The young American had been able to block the plates, and Hunt would no longer call it luck. So this Remo was exceptional. So? So it did not matter. Hunt had been warned years before by his grandfather that there were some such people.
In recollection now, it seemed as if his grandfather had been trying to prepare him for the life of the assassin, but that too was immaterial. What was important was that his grandfather had told him of the way to deal with people who had physical skills that were out of the ordinary. A simple technique, but foolproof. Next time, there would be no swift hands blocking plates.
Hunt smiled again as he drove out toward the lower edge of San Francisco and the Golden Gate Bridge. He knew how he would handle this Remo the next time they met, and he looked forward to the meeting.
· · ·
Meanwhile, Elton Snowy had other things on his mind.
He stood at the counter of the sporting goods store on Market Street.
“I want a gross of shells. Double O buck.”

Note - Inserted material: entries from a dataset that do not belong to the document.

(** * Finance tracker: number formatter and entry query engine

    A shallow embedding of the pure logic of the tracker
    ([src/utils/numberToWordsIndian.ts], its recursive sibling, the
    [Entries] and [Dashboard] components and [services/api.ts]) with the
    properties its specification states about it.

    Conventions of the embedding.
    - A JavaScript [number] is a [jsnum]: [NaN], the two infinities, or a
      finite value carried as an exact rational.  Rounding of binary
      floating point is not modelled; the two zeros are identified.
    - A value of type [string | undefined] is an [option string], [None]
      being [undefined].
    - What the language runtime decides and the repository does not (date
      parsing, local-time accessors, [localeCompare], [toLowerCase],
      number/string conversion) is a field of the [Host] record passed to
      the code that uses it. *)

From Stdlib Require Import ZArith QArith Qround Qreduction Qcanon Znumtheory.
From Stdlib Require Import Bool List String Ascii Lia DecimalString.
From Stdlib Require Import Permutation Sorted.
From Equations Require Import Equations.
Import ListNotations.

Local Open Scope string_scope.
Local Open Scope Z_scope.

(** ** JavaScript numbers *)

Module JsNum.

Inductive jsnum : Type :=
| NaN
| PInf
| NInf
| Fin (q : Q).

Definition ofZ (z : Z) : jsnum := Fin (inject_Z z).

(** Truncation towards zero, as used by the remainder operator. *)
Definition Qtrunc (q : Q) : Z :=
  if Qle_bool 0 q then Qfloor q else Qceiling q.

(** The order of two numbers; [None] when either is [NaN]. *)
Definition js_compare (a b : jsnum) : option comparison :=
  match a, b with
  | NaN, _ | _, NaN => None
  | PInf, PInf => Some Eq
  | PInf, _ => Some Gt
  | _, PInf => Some Lt
  | NInf, NInf => Some Eq
  | NInf, _ => Some Lt
  | _, NInf => Some Gt
  | Fin p, Fin q => Some (p ?= q)%Q
  end.

(** [a < b], [a > b], [a <= b], [a >= b] and [a === b]. *)
Definition js_lt (a b : jsnum) : bool :=
  match js_compare a b with Some Lt => true | _ => false end.
Definition js_gt (a b : jsnum) : bool :=
  match js_compare a b with Some Gt => true | _ => false end.
Definition js_le (a b : jsnum) : bool :=
  match js_compare a b with Some Lt | Some Eq => true | _ => false end.
Definition js_ge (a b : jsnum) : bool :=
  match js_compare a b with Some Gt | Some Eq => true | _ => false end.
Definition js_seq (a b : jsnum) : bool :=
  match js_compare a b with Some Eq => true | _ => false end.

Definition js_neg (a : jsnum) : jsnum :=
  match a with
  | NaN => NaN
  | PInf => NInf
  | NInf => PInf
  | Fin q => Fin (- q)
  end.

Definition js_add (a b : jsnum) : jsnum :=
  match a, b with
  | NaN, _ | _, NaN => NaN
  | PInf, NInf | NInf, PInf => NaN
  | PInf, _ | _, PInf => PInf
  | NInf, _ | _, NInf => NInf
  | Fin p, Fin q => Fin (p + q)
  end.

Definition js_sub (a b : jsnum) : jsnum :=
  match a, b with
  | NaN, _ | _, NaN => NaN
  | PInf, PInf | NInf, NInf => NaN
  | PInf, _ | _, NInf => PInf
  | NInf, _ | _, PInf => NInf
  | Fin p, Fin q => Fin (p - q)
  end.

(** Division: a zero divisor gives [NaN] for [0/0] and an infinity
    otherwise; nothing is raised. *)
Definition js_div (a b : jsnum) : jsnum :=
  match a, b with
  | NaN, _ | _, NaN => NaN
  | (PInf | NInf), (PInf | NInf) => NaN
  | PInf, Fin q => if Qle_bool 0 q then PInf else NInf
  | NInf, Fin q => if Qle_bool 0 q then NInf else PInf
  | Fin _, (PInf | NInf) => Fin 0
  | Fin p, Fin q =>
      if Qeq_bool q 0 then
        match (p ?= 0)%Q with Eq => NaN | Gt => PInf | Lt => NInf end
      else Fin (p / q)
  end.

(** Remainder [a % b]: the sign follows the dividend. *)
Definition js_rem (a b : jsnum) : jsnum :=
  match a, b with
  | NaN, _ | _, NaN => NaN
  | (PInf | NInf), _ => NaN
  | Fin p, (PInf | NInf) => Fin p
  | Fin p, Fin q =>
      if Qeq_bool q 0 then NaN
      else Fin (Qred (p - q * inject_Z (Qtrunc (p / q))))
  end.

Definition js_floor (a : jsnum) : jsnum :=
  match a with Fin q => Fin (inject_Z (Qfloor q)) | _ => a end.

Definition js_ceil (a : jsnum) : jsnum :=
  match a with Fin q => Fin (inject_Z (Qceiling q)) | _ => a end.

Definition js_isNaN (a : jsnum) : bool :=
  match a with NaN => true | _ => false end.

Definition js_isFinite (a : jsnum) : bool :=
  match a with Fin _ => true | _ => false end.

(** Truthiness of a number: [0] and [NaN] are falsy. *)
Definition js_truthy (a : jsnum) : bool :=
  match a with
  | NaN => false
  | Fin q => negb (Qeq_bool q 0)
  | _ => true
  end.

(** [arr[i]]: defined only at an integral index inside the array. *)
Definition js_index {A : Type} (arr : list A) (i : jsnum) : option A :=
  match i with
  | Fin q =>
      if Qeq_bool q (inject_Z (Qfloor q)) && (0 <=? Qfloor q)%Z
      then nth_error arr (Z.to_nat (Qfloor q))
      else None
  | _ => None
  end.

End JsNum.

Import JsNum.
Coercion ofZ : Z >-> jsnum.

(** ** JavaScript strings and arrays *)

Module JsStr.

(** Interpolation of a value into a template literal. *)
Definition tmpl (v : option string) : string :=
  match v with Some s => s | None => "undefined" end.

(** [Array.prototype.join]: [undefined] elements render as the empty
    string. *)
Definition join (sep : string) (l : list (option string)) : string :=
  String.concat sep (map (fun v => match v with Some s => s | None => "" end) l).

Definition is_space (c : ascii) : bool :=
  match nat_of_ascii c with
  | 9%nat | 10%nat | 11%nat | 12%nat | 13%nat | 32%nat => true
  | _ => false
  end.

Fixpoint trimStart (s : string) : string :=
  match s with
  | String c s' => if is_space c then trimStart s' else s
  | EmptyString => EmptyString
  end.

(** Removes trailing white space; the result is empty when [s] is blank. *)
Fixpoint trimEnd (s : string) : string :=
  match s with
  | EmptyString => EmptyString
  | String c s' =>
      match trimEnd s' with
      | EmptyString => if is_space c then EmptyString else String c EmptyString
      | t => String c t
      end
  end.

Definition trim (s : string) : string := trimEnd (trimStart s).

(** [arr.splice(start, 0, x)] for [0 <= start <= arr.length]. *)
Definition splice_insert {A : Type} (start : nat) (x : A) (l : list A) : list A :=
  (firstn start l ++ x :: skipn start l)%list.

End JsStr.

Import JsStr.

(** ** The number formatter, bucket version
    ([src/utils/numberToWordsIndian.ts]) *)

Module Words.

Definition units : list string :=
  [""; "One"; "Two"; "Three"; "Four"; "Five"; "Six"; "Seven"; "Eight"; "Nine"].

Definition teens : list string :=
  ["Ten"; "Eleven"; "Twelve"; "Thirteen"; "Fourteen"; "Fifteen"; "Sixteen";
   "Seventeen"; "Eighteen"; "Nineteen"].

Definition tens : list string :=
  [""; ""; "Twenty"; "Thirty"; "Forty"; "Fifty"; "Sixty"; "Seventy"; "Eighty";
   "Ninety"].

Definition convertTwoDigits (num : jsnum) : option string :=
  if js_seq num 0 then Some ""
  else if js_lt num 10 then js_index units num
  else if js_lt num 20 then js_index teens (js_sub num 10)
  else
    let ten := js_floor (js_div num 10) in
    let unit := js_rem num 10 in
    if js_seq unit 0 then js_index tens ten
    else Some (tmpl (js_index tens ten) ++ " " ++ tmpl (js_index units unit)).

(** The five magnitude buckets of [num]. *)
Definition crore_of (num : jsnum) : jsnum := js_floor (js_div num 10000000).
Definition lakh_of (num : jsnum) : jsnum := js_floor (js_div (js_rem num 10000000) 100000).
Definition thousand_of (num : jsnum) : jsnum := js_floor (js_div (js_rem num 100000) 1000).
Definition hundred_of (num : jsnum) : jsnum := js_floor (js_div (js_rem num 1000) 100).
Definition remainder_of (num : jsnum) : jsnum := js_rem num 100.

(** The state built by the five guarded [push] pairs: the [nonZeroUnits]
    array and the [parts] array. *)
Definition push_if {A : Type} (c : bool) (x : A) (l : list A) : list A :=
  if c then (l ++ [x])%list else l.

Definition nonZeroUnits (num : jsnum) : list string :=
  push_if (js_gt (remainder_of num) 0) "ones"
    (push_if (js_gt (hundred_of num) 0) "hundred"
      (push_if (js_gt (thousand_of num) 0) "thousand"
        (push_if (js_gt (lakh_of num) 0) "lakh"
          (push_if (js_gt (crore_of num) 0) "crore" [])))).

Definition parts (num : jsnum) : list (option string) :=
  push_if (js_gt (remainder_of num) 0) (convertTwoDigits (remainder_of num))
    (push_if (js_gt (hundred_of num) 0)
       (Some (tmpl (js_index units (hundred_of num)) ++ " Hundred"))
      (push_if (js_gt (thousand_of num) 0)
         (Some (tmpl (convertTwoDigits (thousand_of num)) ++ " Thousand"))
        (push_if (js_gt (lakh_of num) 0)
           (Some (tmpl (convertTwoDigits (lakh_of num)) ++ " Lakh"))
          (push_if (js_gt (crore_of num) 0)
             (Some (tmpl (convertTwoDigits (crore_of num)) ++ " Crore")) [])))).

Definition numberToWordsIndian (num : jsnum) : string :=
  if js_seq num 0 then "Zero"
  else
    let ps := parts num in
    let ps' :=
      if (1 <? List.length (nonZeroUnits num))%nat
      then splice_insert (List.length ps - 1) (Some "and") ps
      else ps in
    trim (join " " ps').

End Words.

(** ** The number formatter, recursive version (the sibling module that
    exports the same name) *)

Module WordsRec.

Import Words.

(** What a call produces: a string, or an exception ([undefined.trim()],
    or unbounded recursion on a non-finite number). *)
Inductive outcome : Type :=
| Returns (s : string)
| Throws.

“A gross?” asked the clerk, smiling faintly.
“A gross. That’s one hundred forty and four.”
“Yes, sir. Big hunting trip, eh?”
“You might say that,” said Snowy. He paid cash and angrily signed his real name and address to the register kept in the gun department. The clerk noted the name as Snowy left the shop, then, recalling the look of grim anger on the big man’s red face, walked toward the telephone.
Snowy’s next stop was another sporting goods store at the farthest end of Market Street, where the street dissolves into a maze of crossing streets and highways and trolley tracks, seemingly always under repair. There he purchased a .38 caliber revolver and ammunition, again paid cash, again signed a register, and again, a clerk, noting the set to his jaw, waited until the man had left and then called the police department.